In an interview with Bloomberg Television yesterday, former Deputy Secretary of Defense and current World Bank President Paul Wolfowitz was challenged by a reporter about his pre-war assessment that Iraq “could really finance its own reconstruction, and relatively soon.” Wolfowitz responded, “What surprised all of us is the war has gone on a lot longer than we thought in a different manner.” Watch it:
The fact that the Iraq war has raged on for years should not be a surprise to Wolfowitz, but it’s not to the intelligence community. Wolfowitz and others in the Bush administration were warned repeatedly that postwar chaos was likely. Wolfowitz chose to disregard these warnings:
A yearlong State Department study predicted many of the problems that have plagued the American-led occupation of Iraq, according to internal State Department documents and interviews with administration and Congressional officials. … Several officials said that many of the findings in the $5 million study were ignored by Pentagon officials until recently, although the Pentagon said they took the findings into account. [NYT, 10/19/03]
[T]wo classified reports prepared for President Bush in January 2003 by the National Intelligence Council, an independent group that advises the director of central intelligence,…predicted that an American-led invasion of Iraq would increase support for political Islam and would result in a deeply divided Iraqi society prone to violent internal conflict. [NYT, 9/28/04]
A review by former intelligence officers has concluded that the Bush administration “apparently paid little or no attention” to prewar assessments by the Central Intelligence Agency that warned of major cultural and political obstacles to stability in postwar Iraq. [NYT, 10/13/05]

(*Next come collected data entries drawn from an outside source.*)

(** * Component hydration and the SNS topic component

    A shallow embedding of two files of the components repository:

    - [defineComponent] (the recursive hydration of a component tree), and
    - [registry/AwsSnsTopic/src/index.js] (the SNS topic component: the
      attribute diff [concatInputsAndState], the executors
      [updateTopicAttributes] and [resolveInSequence], and the lifecycle
      methods [construct], [shouldDeploy], [deploy]).

    JavaScript values are a small inductive type; objects that have an
    identity and are mutated (component instances) live in a heap and are
    denoted by references, while object and array literals are values.
    Asynchronous code is written in a state-and-rejection monad: [await p]
    is the monadic bind, a rejected promise is the [Rejected] result. *)

From stdpp Require Import base option list gmap strings pretty.
From Stdlib Require Import Ascii String ZArith.

Set Warnings "-register-all".
Local Open Scope string_scope.
Local Open Scope list_scope.

(** ** JavaScript values *)

Definition loc := positive.

Inductive jsval : Type :=
| VUndefined
| VNull
| VBool (b : bool)
| VNum (n : Z)
| VStr (s : string)
| VRef (l : loc)
| VObj (entries : list (string * jsval))
| VArr (items : list jsval).

(** Deep equality of two values ([equals]): primitives by value, heap
    objects by reference, arrays element by element, and object literals
    key by key, whatever the order of their keys. *)
Fixpoint jsval_eqb (a b : jsval) {struct a} : bool :=
  let fix items_eqb (xs ys : list jsval) {struct xs} : bool :=
    match xs, ys with
    | [], [] => true
    | v :: xs', v' :: ys' => jsval_eqb v v' && items_eqb xs' ys'
    | _, _ => false
    end in
  match a, b with
  | VUndefined, VUndefined => true
  | VNull, VNull => true
  | VBool x, VBool y => bool_decide (x = y)
  | VNum x, VNum y => bool_decide (x = y)
  | VStr x, VStr y => bool_decide (x = y)
  | VRef x, VRef y => bool_decide (x = y)
  | VObj xs, VObj ys =>
      (List.length xs =? List.length ys)%nat
      && forallb
           (fun x => existsb (fun y => bool_decide (x.1 = y.1) && jsval_eqb x.2 y.2) ys)
           xs
  | VArr xs, VArr ys => items_eqb xs ys
  | _, _ => false
  end.

(** [ToBoolean]: the falsy values are undefined, null, false, 0 and the
    empty string. *)
Definition truthy (v : jsval) : bool :=
  match v with
  | VUndefined | VNull => false
  | VBool b => b
  | VNum n => negb (n =? 0)%Z
  | VStr s => negb (bool_decide (s = ""))
  | VRef _ | VObj _ | VArr _ => true
  end.

(** [isNil]: null or undefined. *)
Definition isNil (v : jsval) : bool :=
  match v with
  | VUndefined | VNull => true
  | _ => false
  end.

(** [a === b].  Primitives compare by value and heap objects by reference;
    two literals are two distinct objects. *)
Definition strict_equals (a b : jsval) : bool :=
  match a, b with
  | VUndefined, VUndefined => true
  | VNull, VNull => true
  | VBool x, VBool y => bool_decide (x = y)
  | VNum x, VNum y => bool_decide (x = y)
  | VStr x, VStr y => bool_decide (x = y)
  | VRef x, VRef y => bool_decide (x = y)
  | _, _ => false
  end.

(** [a || b]. *)
Definition js_or (a b : jsval) : jsval := if truthy a then a else b.

(** [isObject]: anything that is not a primitive. *)
Definition isObject (v : jsval) : bool :=
  match v with
  | VRef _ | VObj _ | VArr _ => true
  | _ => false
  end.

(** The own enumerable keys of a literal, with their values. *)
Definition entries_of (v : jsval) : list (string * jsval) :=
  match v with
  | VObj es => es
  | VArr vs => imap (fun i x => (pretty i, x)) vs
  | _ => []
  end.

Definition keys (v : jsval) : list string := (entries_of v).*1.
Definition values (v : jsval) : list jsval := (entries_of v).*2.

(** [head] of an array of keys or of values: undefined when it is empty. *)
Definition head_key (v : jsval) : jsval :=
  match keys v with
  | k :: _ => VStr k
  | [] => VUndefined
  end.

Definition head_value (v : jsval) : jsval :=
  match values v with
  | x :: _ => x
  | [] => VUndefined
  end.

(** Property read [o[k]] on a literal. *)
Definition get_prop (o : jsval) (k : string) : jsval :=
  match list_find (fun e => e.1 = k) (entries_of o) with
  | Some (_, e) => e.2
  | None => VUndefined
  end.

HOST: Were some of the initial estimates of how Iraq would pay for its reconstruction maybe being reconsidered. I believe in 2003 you stated to a House subcommittee that there’s a lot of money to pay for the reconstruction, including from the assets of Iraqi people, oil money. And you said that the country could really finance the reconstruction and relatively soon. That was in 2003.
WOLFOWITZ: Well, “relatively soon” after the end of war. i think what surprised all of us is the war has gone on a lot longer than we thought in a different manner. Not sure of the exact numbers, but Iraq is bringing in tens of billions of dollars in oil revenue. The problem is the challenge of rebuilding the country when the war is still going on.